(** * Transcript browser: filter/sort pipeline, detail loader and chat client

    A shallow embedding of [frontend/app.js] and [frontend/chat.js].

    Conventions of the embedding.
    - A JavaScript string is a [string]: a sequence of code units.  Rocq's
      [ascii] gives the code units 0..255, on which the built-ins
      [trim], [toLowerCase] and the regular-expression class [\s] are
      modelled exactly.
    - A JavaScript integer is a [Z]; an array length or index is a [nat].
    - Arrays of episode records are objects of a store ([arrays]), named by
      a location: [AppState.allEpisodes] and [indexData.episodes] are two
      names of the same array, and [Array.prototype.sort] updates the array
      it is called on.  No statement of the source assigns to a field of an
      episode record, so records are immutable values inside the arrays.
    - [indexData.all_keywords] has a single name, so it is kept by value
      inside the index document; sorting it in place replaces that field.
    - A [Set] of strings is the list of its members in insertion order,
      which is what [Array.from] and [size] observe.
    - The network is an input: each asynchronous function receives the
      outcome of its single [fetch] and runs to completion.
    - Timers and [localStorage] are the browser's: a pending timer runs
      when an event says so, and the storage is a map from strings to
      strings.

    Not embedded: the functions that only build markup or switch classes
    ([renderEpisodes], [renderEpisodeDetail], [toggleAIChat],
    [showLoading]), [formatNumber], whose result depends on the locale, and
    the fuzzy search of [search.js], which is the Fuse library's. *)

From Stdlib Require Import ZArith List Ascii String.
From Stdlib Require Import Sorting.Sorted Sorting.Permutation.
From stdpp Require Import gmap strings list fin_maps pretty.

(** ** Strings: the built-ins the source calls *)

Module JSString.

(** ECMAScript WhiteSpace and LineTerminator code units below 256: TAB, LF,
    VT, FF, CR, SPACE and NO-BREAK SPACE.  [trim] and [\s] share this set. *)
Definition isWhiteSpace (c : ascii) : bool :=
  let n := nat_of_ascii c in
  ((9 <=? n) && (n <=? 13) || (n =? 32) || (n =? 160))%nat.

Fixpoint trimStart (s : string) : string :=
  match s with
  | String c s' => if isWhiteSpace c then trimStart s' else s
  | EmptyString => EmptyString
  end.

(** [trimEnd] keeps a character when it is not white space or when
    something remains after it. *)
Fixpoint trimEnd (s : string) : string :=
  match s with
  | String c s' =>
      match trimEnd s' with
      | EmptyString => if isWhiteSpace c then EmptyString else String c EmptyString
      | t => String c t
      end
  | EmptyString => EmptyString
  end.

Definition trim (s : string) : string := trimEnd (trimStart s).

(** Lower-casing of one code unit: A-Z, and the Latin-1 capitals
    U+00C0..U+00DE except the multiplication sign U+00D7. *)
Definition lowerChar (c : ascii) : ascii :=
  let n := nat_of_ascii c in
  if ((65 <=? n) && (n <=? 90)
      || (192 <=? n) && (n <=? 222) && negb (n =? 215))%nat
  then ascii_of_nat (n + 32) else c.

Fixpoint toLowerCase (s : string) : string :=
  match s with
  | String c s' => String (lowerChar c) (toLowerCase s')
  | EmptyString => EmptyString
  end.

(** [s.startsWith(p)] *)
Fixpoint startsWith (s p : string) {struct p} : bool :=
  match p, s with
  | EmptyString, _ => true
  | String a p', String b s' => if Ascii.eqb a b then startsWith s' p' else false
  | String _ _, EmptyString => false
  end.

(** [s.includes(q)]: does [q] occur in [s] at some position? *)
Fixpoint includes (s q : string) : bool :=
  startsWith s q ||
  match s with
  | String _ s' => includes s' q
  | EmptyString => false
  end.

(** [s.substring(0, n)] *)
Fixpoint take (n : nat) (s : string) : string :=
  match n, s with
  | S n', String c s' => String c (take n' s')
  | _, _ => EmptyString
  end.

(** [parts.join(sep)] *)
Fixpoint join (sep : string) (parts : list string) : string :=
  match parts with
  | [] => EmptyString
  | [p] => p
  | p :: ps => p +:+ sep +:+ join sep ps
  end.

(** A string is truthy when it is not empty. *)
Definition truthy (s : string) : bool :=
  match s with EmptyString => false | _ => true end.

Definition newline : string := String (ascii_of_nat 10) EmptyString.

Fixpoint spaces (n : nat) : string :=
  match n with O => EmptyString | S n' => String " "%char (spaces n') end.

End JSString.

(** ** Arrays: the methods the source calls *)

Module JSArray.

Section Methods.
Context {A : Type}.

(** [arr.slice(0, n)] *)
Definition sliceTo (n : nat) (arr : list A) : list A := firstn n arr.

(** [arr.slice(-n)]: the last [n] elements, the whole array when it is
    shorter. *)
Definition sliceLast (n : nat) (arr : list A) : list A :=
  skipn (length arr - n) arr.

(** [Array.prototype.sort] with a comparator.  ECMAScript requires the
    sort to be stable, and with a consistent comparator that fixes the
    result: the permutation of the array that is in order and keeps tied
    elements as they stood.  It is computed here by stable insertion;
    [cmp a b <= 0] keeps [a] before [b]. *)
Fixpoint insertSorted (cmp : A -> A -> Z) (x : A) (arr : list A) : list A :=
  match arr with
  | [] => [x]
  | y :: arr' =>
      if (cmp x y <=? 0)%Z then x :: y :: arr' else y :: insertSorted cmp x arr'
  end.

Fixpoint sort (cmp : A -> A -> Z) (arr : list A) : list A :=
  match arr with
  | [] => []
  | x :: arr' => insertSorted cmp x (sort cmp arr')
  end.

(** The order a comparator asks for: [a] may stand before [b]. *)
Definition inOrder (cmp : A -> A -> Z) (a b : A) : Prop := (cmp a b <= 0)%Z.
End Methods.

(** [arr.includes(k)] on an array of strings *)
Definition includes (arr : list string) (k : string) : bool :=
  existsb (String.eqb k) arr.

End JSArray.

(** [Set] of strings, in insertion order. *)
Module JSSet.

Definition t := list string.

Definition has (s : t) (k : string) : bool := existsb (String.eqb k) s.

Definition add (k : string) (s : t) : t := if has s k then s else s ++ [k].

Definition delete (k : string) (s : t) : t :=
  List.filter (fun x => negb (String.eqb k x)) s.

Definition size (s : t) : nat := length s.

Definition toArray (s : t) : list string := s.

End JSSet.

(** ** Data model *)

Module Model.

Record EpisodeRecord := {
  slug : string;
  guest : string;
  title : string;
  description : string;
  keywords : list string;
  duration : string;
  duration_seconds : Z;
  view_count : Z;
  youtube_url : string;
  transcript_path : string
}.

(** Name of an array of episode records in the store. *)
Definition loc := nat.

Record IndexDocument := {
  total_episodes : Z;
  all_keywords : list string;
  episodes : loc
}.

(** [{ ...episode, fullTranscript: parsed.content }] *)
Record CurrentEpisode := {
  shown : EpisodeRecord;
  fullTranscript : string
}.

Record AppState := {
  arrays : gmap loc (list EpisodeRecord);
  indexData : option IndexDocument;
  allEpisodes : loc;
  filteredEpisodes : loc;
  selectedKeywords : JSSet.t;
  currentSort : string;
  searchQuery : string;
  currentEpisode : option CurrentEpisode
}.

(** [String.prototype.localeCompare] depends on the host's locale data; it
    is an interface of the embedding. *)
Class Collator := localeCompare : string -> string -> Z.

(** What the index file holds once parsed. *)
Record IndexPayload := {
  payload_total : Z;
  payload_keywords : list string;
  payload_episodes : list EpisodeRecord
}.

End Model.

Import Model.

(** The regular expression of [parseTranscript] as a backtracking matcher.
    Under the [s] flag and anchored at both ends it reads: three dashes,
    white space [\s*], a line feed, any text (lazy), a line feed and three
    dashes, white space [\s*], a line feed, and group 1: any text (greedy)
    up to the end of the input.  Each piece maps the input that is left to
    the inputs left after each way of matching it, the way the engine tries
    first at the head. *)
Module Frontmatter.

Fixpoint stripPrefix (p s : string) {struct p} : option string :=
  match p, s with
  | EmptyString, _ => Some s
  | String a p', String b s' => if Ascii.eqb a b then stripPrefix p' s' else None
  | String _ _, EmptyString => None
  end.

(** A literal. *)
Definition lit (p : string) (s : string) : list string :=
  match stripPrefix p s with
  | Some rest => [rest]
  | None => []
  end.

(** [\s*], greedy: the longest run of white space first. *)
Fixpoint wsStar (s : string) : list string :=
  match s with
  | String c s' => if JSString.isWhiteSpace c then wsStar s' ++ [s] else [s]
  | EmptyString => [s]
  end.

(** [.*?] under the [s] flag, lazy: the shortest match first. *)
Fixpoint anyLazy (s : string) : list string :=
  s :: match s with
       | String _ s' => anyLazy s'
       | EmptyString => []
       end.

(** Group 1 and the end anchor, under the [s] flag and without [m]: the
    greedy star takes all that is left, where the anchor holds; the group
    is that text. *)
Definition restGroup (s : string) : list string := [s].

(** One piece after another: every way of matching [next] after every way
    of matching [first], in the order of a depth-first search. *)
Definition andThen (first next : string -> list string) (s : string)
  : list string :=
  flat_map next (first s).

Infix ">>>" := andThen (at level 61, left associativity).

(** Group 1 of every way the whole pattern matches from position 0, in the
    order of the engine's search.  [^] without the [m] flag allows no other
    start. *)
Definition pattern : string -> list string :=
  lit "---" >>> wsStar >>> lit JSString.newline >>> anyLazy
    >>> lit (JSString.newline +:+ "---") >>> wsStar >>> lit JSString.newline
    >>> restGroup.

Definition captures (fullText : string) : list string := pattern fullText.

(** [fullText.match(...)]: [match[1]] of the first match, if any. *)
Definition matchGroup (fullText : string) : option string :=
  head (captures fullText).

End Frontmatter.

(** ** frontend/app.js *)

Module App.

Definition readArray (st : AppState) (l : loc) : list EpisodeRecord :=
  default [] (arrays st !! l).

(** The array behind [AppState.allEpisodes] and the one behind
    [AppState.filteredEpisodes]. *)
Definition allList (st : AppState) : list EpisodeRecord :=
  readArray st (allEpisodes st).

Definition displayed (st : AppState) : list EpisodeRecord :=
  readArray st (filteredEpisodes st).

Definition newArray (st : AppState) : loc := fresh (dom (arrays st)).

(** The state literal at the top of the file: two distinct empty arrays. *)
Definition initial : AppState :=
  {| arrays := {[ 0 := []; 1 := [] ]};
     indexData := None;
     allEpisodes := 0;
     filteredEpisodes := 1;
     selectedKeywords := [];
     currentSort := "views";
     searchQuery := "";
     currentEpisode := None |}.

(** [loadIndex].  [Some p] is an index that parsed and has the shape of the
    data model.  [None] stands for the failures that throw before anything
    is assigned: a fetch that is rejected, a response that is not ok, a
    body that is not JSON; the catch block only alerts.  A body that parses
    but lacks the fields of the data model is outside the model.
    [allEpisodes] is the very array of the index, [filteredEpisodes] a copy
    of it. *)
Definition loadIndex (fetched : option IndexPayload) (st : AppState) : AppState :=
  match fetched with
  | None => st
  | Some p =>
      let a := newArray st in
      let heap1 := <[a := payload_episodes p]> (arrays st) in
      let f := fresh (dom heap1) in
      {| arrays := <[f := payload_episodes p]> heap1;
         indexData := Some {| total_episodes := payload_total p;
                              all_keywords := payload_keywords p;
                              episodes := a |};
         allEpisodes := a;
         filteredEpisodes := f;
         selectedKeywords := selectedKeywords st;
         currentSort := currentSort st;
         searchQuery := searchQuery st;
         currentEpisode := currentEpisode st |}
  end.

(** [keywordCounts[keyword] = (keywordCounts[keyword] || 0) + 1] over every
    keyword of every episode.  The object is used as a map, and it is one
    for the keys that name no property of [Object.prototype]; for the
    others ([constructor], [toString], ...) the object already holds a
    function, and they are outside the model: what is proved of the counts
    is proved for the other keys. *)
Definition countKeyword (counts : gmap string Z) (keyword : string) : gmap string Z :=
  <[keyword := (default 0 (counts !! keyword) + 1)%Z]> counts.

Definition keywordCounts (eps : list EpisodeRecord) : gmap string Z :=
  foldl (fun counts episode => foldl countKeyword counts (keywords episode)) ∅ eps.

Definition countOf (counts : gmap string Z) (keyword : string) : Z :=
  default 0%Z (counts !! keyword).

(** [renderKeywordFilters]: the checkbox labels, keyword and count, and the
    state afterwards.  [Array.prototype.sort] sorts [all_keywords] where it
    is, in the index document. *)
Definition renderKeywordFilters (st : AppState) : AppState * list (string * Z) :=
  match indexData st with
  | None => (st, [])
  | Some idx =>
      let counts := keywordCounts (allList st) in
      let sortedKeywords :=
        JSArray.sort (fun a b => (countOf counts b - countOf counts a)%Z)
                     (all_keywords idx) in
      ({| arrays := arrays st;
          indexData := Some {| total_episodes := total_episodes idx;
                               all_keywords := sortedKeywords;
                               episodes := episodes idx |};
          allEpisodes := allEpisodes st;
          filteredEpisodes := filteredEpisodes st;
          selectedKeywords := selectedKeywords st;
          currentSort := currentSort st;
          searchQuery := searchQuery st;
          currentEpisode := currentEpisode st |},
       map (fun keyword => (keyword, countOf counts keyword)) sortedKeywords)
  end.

==========

Using the listing above, pick out each line that contains the word "AppState", then copy it.

* **Worked solution**
      a location: [AppState.allEpisodes] and [indexData.episodes] are two
Record AppState := {
Definition readArray (st : AppState) (l : loc) : list EpisodeRecord :=
(** The array behind [AppState.allEpisodes] and the one behind
    [AppState.filteredEpisodes]. *)
Definition allList (st : AppState) : list EpisodeRecord :=
Definition displayed (st : AppState) : list EpisodeRecord :=
Definition newArray (st : AppState) : loc := fresh (dom (arrays st)).
Definition initial : AppState :=
Definition loadIndex (fetched : option IndexPayload) (st : AppState) : AppState :=
Definition renderKeywordFilters (st : AppState) : AppState * list (string * Z) :=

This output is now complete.